PROBLEM TO SOLVE:
Going line by line through the records below, count those with the word "congruence" and give only the count.

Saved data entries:
──────────
Lemma NoDup_all_backups m : wf_listing m → NoDup (map file_name (all_backups m)).
Proof.
  intros Hw. apply NoDup_fmap_2_strong.
  - intros [[vm f] b] [[vm' f'] b'] H1%all_backups_wf H2%all_backups_wf; [|done..]. cbn. intros ->. naive_solver congruence.
  - unfold all_backups. apply NoDup_bind.
    + intros [vm bs] [vm' bs'] [[w f] b] H1 H2 H3 H4. apply list_elem_of_bind in H3 as ([? ?] & [= <- _ _]%list_elem_of_singleton & _).
      apply list_elem_of_bind in H4 as ([? ?] & [= <- _ _]%list_elem_of_singleton & _).
      apply elem_of_map_to_list in H1, H2. congruence.
    + intros [vm bs] _. apply NoDup_bind; [|intros [? ?] _; apply NoDup_singleton|apply NoDup_map_to_list].
      intros [f b] [f' b'] y _ _ ->%list_elem_of_singleton [= <- <-]%list_elem_of_singleton. done.
    + apply NoDup_map_to_list.
Qed.

Lemma heard_app v c c' : heard v (c ++ c') = heard (heard v c) c'.
Proof. apply foldl_app. Qed.

(** The first loop of [#announce]: what is new is added, what is different updated. *)
Lemma heard_added old l v :
  NoDup (map file_name l) →
  (∀ vm f b, (vm, f, b) ∈ l → id b = f ∧ v !! f = lookup_backup old vm f) →
  ∃ v', heard (Some v) (omap (announced_add old) l) = Some v' ∧
    (∀ vm f b, (vm, f, b) ∈ l → v' !! f = Some b) ∧ ∀ f, f ∉ map file_name l → v' !! f = v !! f.
Proof.
  revert v. induction l as [|[[vm f] b] l IH]; intros v Hd Hl.
  { exists v. split; [done|]. split; [by intros ??? ?%not_elem_of_nil|done]. }
  rewrite map_cons, NoDup_cons in Hd. destruct Hd as [Hn Hd]. destruct (Hl vm f b ltac:(by left)) as [Hid Hv].
  assert (∃ w, heard (Some v) (option_list (announced_add old (vm, f, b))) = Some w ∧ w !! f = Some b ∧ ∀ g, g ≠ f → w !! g = v !! g) as (w & Hw & Hwf & Hwg).
  { cbn. rewrite <- Hv. destruct (v !! f) as [b'|] eqn:E; [destruct (decide (b' = b)) as [->|Hne]|]; cbn.
    - exists v. done.
    - rewrite Hid, E, decide_False by done. eexists. split; [done|]. split; [apply lookup_insert_eq|]. intros g Hg. by rewrite lookup_insert_ne.
    - rewrite Hid, E. eexists. split; [done|]. split; [apply lookup_insert_eq|]. intros g Hg. by rewrite lookup_insert_ne. }
  destruct (IH w Hd) as (v' & Hv' & Hin & Hout).
  { intros vm' g b' Hin. destruct (Hl vm' g b' ltac:(by right)) as [Hid' Hg]. split; [done|]. rewrite Hwg; [done|].
    intros ->. apply Hn. by apply (list_elem_of_fmap_2 file_name _ (vm', f, b')). }
  exists v'. split; [|split].
  - replace (omap (announced_add old) ((vm, f, b) :: l)) with (option_list (announced_add old (vm, f, b)) ++ omap (announced_add old) l).
    + by rewrite heard_app, Hw.
    + cbn [omap list_omap]. by destruct (announced_add old (vm, f, b)).
  - intros vm' g b' [[= -> -> ->]|Hg]%elem_of_cons; [by rewrite Hout|by eapply Hin].
  - intros g Hg. rewrite map_cons, not_elem_of_cons in Hg. destruct Hg as [Hg Hg']. rewrite Hout by done. by apply Hwg.
Qed.

(** The second loop: what is gone is removed. *)
Lemma heard_removed m l v :
  NoDup (map file_name l) →
  (∀ vm f b, (vm, f, b) ∈ l → id b = f ∧ is_Some (v !! f)) →
  ∃ v', heard (Some v) (omap (announced_remove m) l) = Some v' ∧
    (∀ vm f b, (vm, f, b) ∈ l → v' !! f = match lookup_backup m vm f with None => None | Some _ => v !! f end) ∧
    ∀ f, f ∉ map file_name l → v' !! f = v !! f.
Proof.
  revert v. induction l as [|[[vm f] b] l IH]; intros v Hd Hl.
  { exists v. split; [done|]. split; [by intros ??? ?%not_elem_of_nil|done]. }
  rewrite map_cons, NoDup_cons in Hd. destruct Hd as [Hn Hd]. destruct (Hl vm f b ltac:(by left)) as [Hid [x Hx]].
  assert (∃ w, heard (Some v) (option_list (announced_remove m (vm, f, b))) = Some w ∧
    w !! f = match lookup_backup m vm f with None => None | Some _ => v !! f end ∧ ∀ g, g ≠ f → w !! g = v !! g) as (w & Hw & Hwf & Hwg).
  { cbn. destruct (lookup_backup m vm f) as [b'|]; cbn; [by exists v|].
    rewrite Hid, Hx. eexists. split; [done|]. split; [apply lookup_delete_eq|]. intros g Hg. by rewrite lookup_delete_ne. }
  destruct (IH w Hd) as (v' & Hv' & Hin & Hout).
  { intros vm' g b' Hin. destruct (Hl vm' g b' ltac:(by right)) as [Hid' Hg]. split; [done|]. rewrite Hwg; [done|].
    intros ->. apply Hn. by apply (list_elem_of_fmap_2 file_name _ (vm', f, b')). }
  exists v'. split; [|split].
  - replace (omap (announced_remove m) ((vm, f, b) :: l)) with (option_list (announced_remove m (vm, f, b)) ++ omap (announced_remove m) l).
    + by rewrite heard_app, Hw.
    + cbn [omap list_omap]. by destruct (announced_remove m (vm, f, b)).
  - intros vm' g b' [[= -> -> ->]|Hg]%elem_of_cons; [by rewrite Hout|]. rewrite (Hin vm' g b' Hg).
    rewrite Hwg; [done|]. intros ->. apply Hn. by apply (list_elem_of_fmap_2 file_name _ (vm', f, b')).
  - intros g Hg. rewrite map_cons, not_elem_of_cons in Hg. destruct Hg as [Hg Hg']. rewrite Hout by done. by apply Hwg.
Qed.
──────────
REPLY TO THE TASK:
2